*DIRECTIONS*:
Using the listing below, please count the lines that contain the string "whose". Only the number is wanted.
Segment Open
(** * The objects of the pages, as a map *)

(** What can happen: a switch or a host is discovered, or a request places or names an object. *)
Inductive web_event := we_switch (id : Z) | we_host (id : Z) (mac : string) | we_coord (id x y : Z) | we_name (id : Z) (name : string).

Definition web_put (id : Z) (f : web_object -> web_object) (os : list web_object) : option (list web_object) :=
  match getObject id os with None => None | Some _ => Some (change_object id f os) end.
Definition web_step (e : web_event) (os : list web_object) : option (list web_object) :=
  match e with
  | we_switch id => Some (webui_newSwitch id os)
  | we_host id mac => Some (webui_newHost id mac os)
  | we_coord id x y => web_put id (wo_set_pos x y) os
  | we_name id name => web_put id (wo_set_name name) os
  end.
Fixpoint web_run (es : list web_event) (os : list web_object) : option (list web_object) :=
  match es with [] => Some os | e :: es => os ← web_step e os; web_run es os end.

(** The object of an id: the first that was discovered, with the last place and name. *)
Definition web_effect (id : Z) (e : web_event) (o : option web_object) : option web_object :=
  match e with
  | we_switch i => if (i =? id)%Z then Some (default (new_web_object i true) o) else o
  | we_host i mac => if (i =? id)%Z then Some (default (wo_set_name mac (new_web_object i false)) o) else o
  | we_coord i x y => if (i =? id)%Z then wo_set_pos x y <$> o else o
  | we_name i name => if (i =? id)%Z then wo_set_name name <$> o else o
  end.
Definition web_view (id : Z) (es : list web_event) (o : option web_object) : option web_object := fold_left (fun o e => web_effect id e o) es o.

Lemma getObject_snoc id os o : getObject id (os ++ [o]) = if (wo_id o =? id)%Z then Some (default o (getObject id os)) else getObject id os.
Proof. induction os as [|x os IH]; cbn; [by case_match|]. destruct (wo_id x =? id)%Z; [by destruct (wo_id o =? id)%Z|]. exact IH. Qed.

Lemma getObject_change id i f os : (forall o, wo_id (f o) = wo_id o) -> getObject id (change_object i f os) = if (i =? id)%Z then f <$> getObject id os else getObject id os.
Proof.
  intros Hf. assert (Hcons : forall x os, getObject id (x :: os) = if (wo_id x =? id)%Z then Some x else getObject id os) by done.
  induction os as [|x os IH]; [by case_match|]. cbn [change_object]. rewrite Hcons. destruct (Z.eqb_spec (wo_id x) i) as [<-|Hi]; rewrite Hcons.
  - rewrite Hf. by destruct (wo_id x =? id)%Z.
  - rewrite IH. destruct (Z.eqb_spec (wo_id x) id) as [<-|]; [|done]. by destruct (Z.eqb_spec i (wo_id x)).
Qed.

Lemma web_step_view e os : match web_step e os with
  | Some os' => forall id, getObject id os' = web_effect id e (getObject id os)
  | None => exists id, getObject id os = None /\ (exists x y, e = we_coord id x y) \/ getObject id os = None /\ exists name, e = we_name id name
  end.
Proof.
  destruct e as [i|i mac|i x y|i name]; cbn; unfold web_put.
  - intros id. apply getObject_snoc.
  - intros id. apply getObject_snoc.
  - destruct (getObject i os) eqn:E; [|exists i; left; eauto]. intros id. by apply getObject_change.
  - destruct (getObject i os) eqn:E; [|exists i; right; eauto]. intros id. by apply getObject_change.
Qed.
(** * A static blog over the Notion API: list view and single-post view

    Shallow embedding of the two pages of the repository:
    - the list view (the page with [getPosts] and [getPostContents]),
    - the single-post view (the page whose [getStaticProps] does everything
      inline).

    JavaScript values are modelled as the code reads them: an object is a
    record whose optional members are [option]s ([None] is [undefined]),
    reading a member of [undefined] raises [TypeError], a [switch] runs its
    clauses from the matching label until a [break], and [await] on the
    Notion client either yields a value or propagates the rejection. *)

From Stdlib Require Import String List.
From stdpp Require Import base option strings list gmap.

Open Scope string_scope.
Open Scope list_scope.

(** ** Completions: a value, or a thrown error *)

Inductive JsError : Type :=
| TypeError
| ReferenceError (name : string)
| Rejected (reason : string).

Inductive completion (A : Type) : Type :=
| Normal (a : A)
| Throw (e : JsError).

Arguments Normal {A} a.
Arguments Throw {A} e.

#[global] Instance completion_ret : MRet completion := fun _ a => Normal a.

#[global] Instance completion_bind : MBind completion := fun _ _ k c =>
  match c with
  | Normal a => k a
  | Throw e => Throw e
  end.

(** [o.member] where [o] may be [undefined]. *)
Definition require {A} (o : option A) : completion A :=
  match o with
  | Some a => Normal a
  | None => Throw TypeError
  end.

(** Code that mutates a local array and may throw: the array is threaded
    through, and it is still observable after a throw. *)
Definition Eff (S A : Type) : Type := S -> completion A * S.

#[global] Instance Eff_ret {S} : MRet (Eff S) := fun _ a s => (Normal a, s).

#[global] Instance Eff_bind {S} : MBind (Eff S) := fun _ _ k m s =>
  match m s with
  | (Normal a, s') => k a s'
  | (Throw e, s') => (Throw e, s')
  end.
Segment Closed
*PROBLEM SOLUTION*:
2